An array is a collection of items stored at contiguous memory locations. The idea is to store
multiple items of the same type together. This makes it easier to calculate the position of each
element by simply adding an offset to a base value, i.e., the memory location of the first element of
the array (generally denoted by the name of the array).
• Arrays are best for storing multiple values in a single variable
• Arrays are better at processing many values easily and quickly
• Sorting and searching the values is easier in arrays
Array in Algorithm :
To declare the array, you need to specify a name and the type of data it will contain. To
create it, you need to specify its length (the number of values), as array is a static data
structure, which means you can not change its size once you declared.
array_name : ARRAY_OF type[length];

Practicing with arrays


After getting to know what are arrays, and what's the use of them, let's have some practice.
The first thing to start with any array is to know how to define it, and how to browse it. Let take the
following code:
An array data structure, or simply an array is one of the most used data structure in programmation.
Here, we will start by learning how to declare an array.
Let take the following code:
ALGORITHM traverse_array
VAR
tab : ARRAY_OF INTEGER[5]; // declaring the array and define its length.
i : INTEGER; // declaring the index for each element in the array.
BEGIN
tab := {1,2,3,5,7,8}; // inserting the elements directly in the array.
Write('Print Array :')
FOR i FROM 0 TO 4 STEP 1 DO // the index of arrays start from 0;
Write(tab[i]) // to access the element, we use the name_array[indexation]
END_FOR

// another version
FOR i FROM 0 TO tab.length-1 STEP 1 DO
// here we can replace the static
//number in the max field using the `.length` property
Write(tab[i])
END_FOR
END

The second step is to see how we insert an element inside an array.

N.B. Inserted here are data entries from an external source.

Lemma token_round_trip_witness :
  exists payload,
    jwt_decode
      (create_access_token
         {["sub" := VStr "alice@example.com"; "scope" := VStr "read"]}
         None 100)
      SECRET_KEY [ALGORITHM] 999 = Some payload /\
    payload !! "exp" = Some (VInt 1000) /\
    payload !! "scope" = Some (VStr "read").
Proof.
  destruct (token_round_trip
              {["sub" := VStr "alice@example.com"; "scope" := VStr "read"]}
              None 100 999) as (payload & Hdec & Hexp & Hother).
  - split.
    + intros k Hk. unfold validated_claims in Hk.
      repeat (apply elem_of_cons in Hk as [->|Hk]; [reflexivity|]).
      apply elem_of_nil in Hk. contradiction.
    + right. exists "alice@example.com". reflexivity.
  - reflexivity.
  - exists payload. split; [exact Hdec|]. split; [exact Hexp|].
    rewrite Hother by discriminate. reflexivity.
Defined.

(** X25. A name without a dot is its own extension: an upload whose whole
    name is mp3, wav or ogg, letter case apart, passes the check of
    [create_episode] and is stored under the generated identifier followed
    by a dot and that name. *)
Theorem dotless_name_is_its_own_extension {RE : RegexEngine}
    (w : World) (podcast_id title description : string)
    (audio_file : UploadFile) (current_user : User) (owned : Podcast)
    (uuid4_file uuid4_episode : string) (utcnow : Z) :
  User.role current_user = "podcaster" ->
  List.find (fun p => String.eqb (Podcast.id p) podcast_id &&
                      String.eqb (Podcast.creator_id p) (User.id current_user))
            (podcasts (db w)) = Some owned ->
  Str.lacks "." (filename audio_file) = true ->
  Str.lower (filename audio_file) ∈ ["mp3"; "wav"; "ogg"] ->
  exists e w',
    create_episode podcast_id title description audio_file current_user
                   uuid4_file uuid4_episode utcnow w = (Ok e, w') /\
    Episode.audio_file e = uuid4_file +:+ "." +:+ filename audio_file.
Proof.
  intros Hrole Hfind Hdot Hext. apply String.eqb_eq in Hrole.
  assert (Hlast : Str.last_item (Str.split "." (filename audio_file))
                  = filename audio_file).
  { destruct (file_extension_spec (filename audio_file)) as [_ Hspec].
    destruct Hspec as [[Heq _]|[stem Hstem]]; [symmetry; exact Heq|].
    exfalso. rewrite Hstem in Hdot. clear -Hdot.
    induction stem as [|c stem IH]; simpl in Hdot; [discriminate|].
    apply andb_prop in Hdot as [_ Hdot]. exact (IH Hdot). }
  unfold create_episode, bind, db_find_one.
  rewrite Hrole. cbn [negb]. rewrite find_one_owned, Hfind, Hlast.
  apply mem_spec in Hext. rewrite Hext. cbn [negb].
  eexists _, _. split; reflexivity.
Qed.

Lemma dotless_name_is_its_own_extension_witness :
  exists e w',
    create_episode "p-tech" "E1" "First" (Fixture.upload "OGG")
                   Fixture.alice "3f2a" "e-1" 30 Fixture.world = (Ok e, w') /\
    Episode.audio_file e = "3f2a.OGG".
Proof.
  apply (dotless_name_is_its_own_extension Fixture.world "p-tech" "E1"
           "First" (Fixture.upload "OGG") Fixture.alice Fixture.tech_show
           "3f2a" "e-1" 30); [reflexivity..|].
  apply mem_spec. reflexivity.
Defined.

(** X26. [get_episodes] never answers 404: it returns the stored episodes
    of the show asked for and no others, in store order and at most 1000,
    hence the empty list for a show without episodes or an identifier no
    show has. *)
Theorem get_episodes_of_show {RE : RegexEngine}
    (podcast_id : string) (w : World) :
  exists l,
    get_episodes podcast_id w = (Ok l, w) /\
    l `sublist_of` episodes (db w) /\
    (length l <= 1000)%nat /\
    (forall e, e ∈ l -> Episode.podcast_id e = podcast_id) /\
    ((length (episodes (db w)) <= 1000)%nat ->
     forall e, e ∈ episodes (db w) ->
               Episode.podcast_id e = podcast_id -> e ∈ l) /\
    ((forall e, e ∈ episodes (db w) -> Episode.podcast_id e <> podcast_id) ->
     l = []).
Proof.
  unfold get_episodes, db_find_to_list. rewrite find_to_list_podcast_id.
  eexists. split; [reflexivity|].
  split; [etransitivity; [apply sublist_take|apply filter_sublist]|].
  split; [rewrite length_take; lia|]. split; [|split].
  - intros e He. apply (sublist_subseteq _ _ (sublist_take _ _)) in He.
    apply elem_of_filter_bool in He as [_ He]. apply String.eqb_eq. exact He.
  - intros Hlen e Hin Hpid. rewrite take_ge.
    + apply elem_of_filter_bool. split; [exact Hin|].
      apply String.eqb_eq. exact Hpid.
    + etransitivity; [apply filter_length_le|exact Hlen].
  - intros Hnone.
    replace (List.filter _ (episodes (db w))) with (@nil Episode);
      [reflexivity|].
    symmetry. apply elem_of_nil_inv. intros x Hx.
    apply elem_of_filter_bool in Hx as [Hin Hx].
    apply String.eqb_eq in Hx. exact (Hnone x Hin Hx).
Qed.

(** X27. Fetching by identifier: [get_podcast] and [get_episode] answer
    404 exactly when nothing stored has the identifier, and otherwise
    return something stored that has it. *)
Theorem fetch_by_id {RE : RegexEngine} (id : string) (w : World) :
  (get_podcast id w = (HTTPException 404 "Podcast not found", w) <->
   forall p, p ∈ podcasts (db w) -> Podcast.id p <> id) /\
  (forall p w', get_podcast id w = (Ok p, w') ->
                p ∈ podcasts (db w) /\ Podcast.id p = id) /\
  (get_episode id w = (HTTPException 404 "Episode not found", w) <->
   forall e, e ∈ episodes (db w) -> Episode.id e <> id) /\
  (forall e w', get_episode id w = (Ok e, w') ->
                e ∈ episodes (db w) /\ Episode.id e = id).
Proof.
  unfold get_podcast, get_episode, bind, db_find_one.
  rewrite find_one_podcast, find_one_episode.
  split; [|split; [|split]].
  - destruct (List.find _ (podcasts (db w))) as [p|] eqn:Hfind.
    + split; [discriminate|]. intros Hnone. exfalso.
      apply List.find_some in Hfind as [Hin Hp].
      apply String.eqb_eq in Hp. apply list_elem_of_In in Hin.
      exact (Hnone p Hin Hp).
    + split; [|reflexivity]. intros _ p Hin.
      rewrite find_none_iff in Hfind. apply String.eqb_neq.
      exact (Hfind p Hin).
  - intros p w'. destruct (List.find _ (podcasts (db w))) as [p0|] eqn:Hfind;
      [|discriminate].
    intros [= <- _]. apply List.find_some in Hfind as [Hin Hp].
    apply String.eqb_eq in Hp. apply list_elem_of_In in Hin. auto.
  - destruct (List.find _ (episodes (db w))) as [e|] eqn:Hfind.
    + split; [discriminate|]. intros Hnone. exfalso.
      apply List.find_some in Hfind as [Hin He].
      apply String.eqb_eq in He. apply list_elem_of_In in Hin.
      exact (Hnone e Hin He).
    + split; [|reflexivity]. intros _ e Hin.
      rewrite find_none_iff in Hfind. apply String.eqb_neq.
      exact (Hfind e Hin).
  - intros e w'. destruct (List.find _ (episodes (db w))) as [e0|] eqn:Hfind;
      [|discriminate].
    intros [= <- _]. apply List.find_some in Hfind as [Hin He].
    apply String.eqb_eq in He. apply list_elem_of_In in Hin. auto.
Qed.

(** ** From registration to a listed episode *)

Remember that, when inserting elements in an array, we have always make sure that we do not
shrink the size of the array.
In the example below, we are going to ask the user to enter a new element, also its position in this
array.
Let's take a look at the following code:
ALGORITHM insertion_array
VAR
tab : ARRAY_OF INTEGER[5];
i,j, pos, elt : INTEGER;
BEGIN
FOR i FROM 0 TO 3 DO
Read(tab[i]);// insert from user
END_FOR

Write("give the element to insert");


Read(elt);
Write("give the position to insert in array");
Read(pos);
j := tab.length;
WHILE (j >= pos) DO
tab[j+1] := tab[j]; // translation from left to right
j := j-1; // update index
END_WHILE

tab[pos] := elt;
// remember the tab.length is increased by 1.
END

The third step is to see how we can perform on searching in an array.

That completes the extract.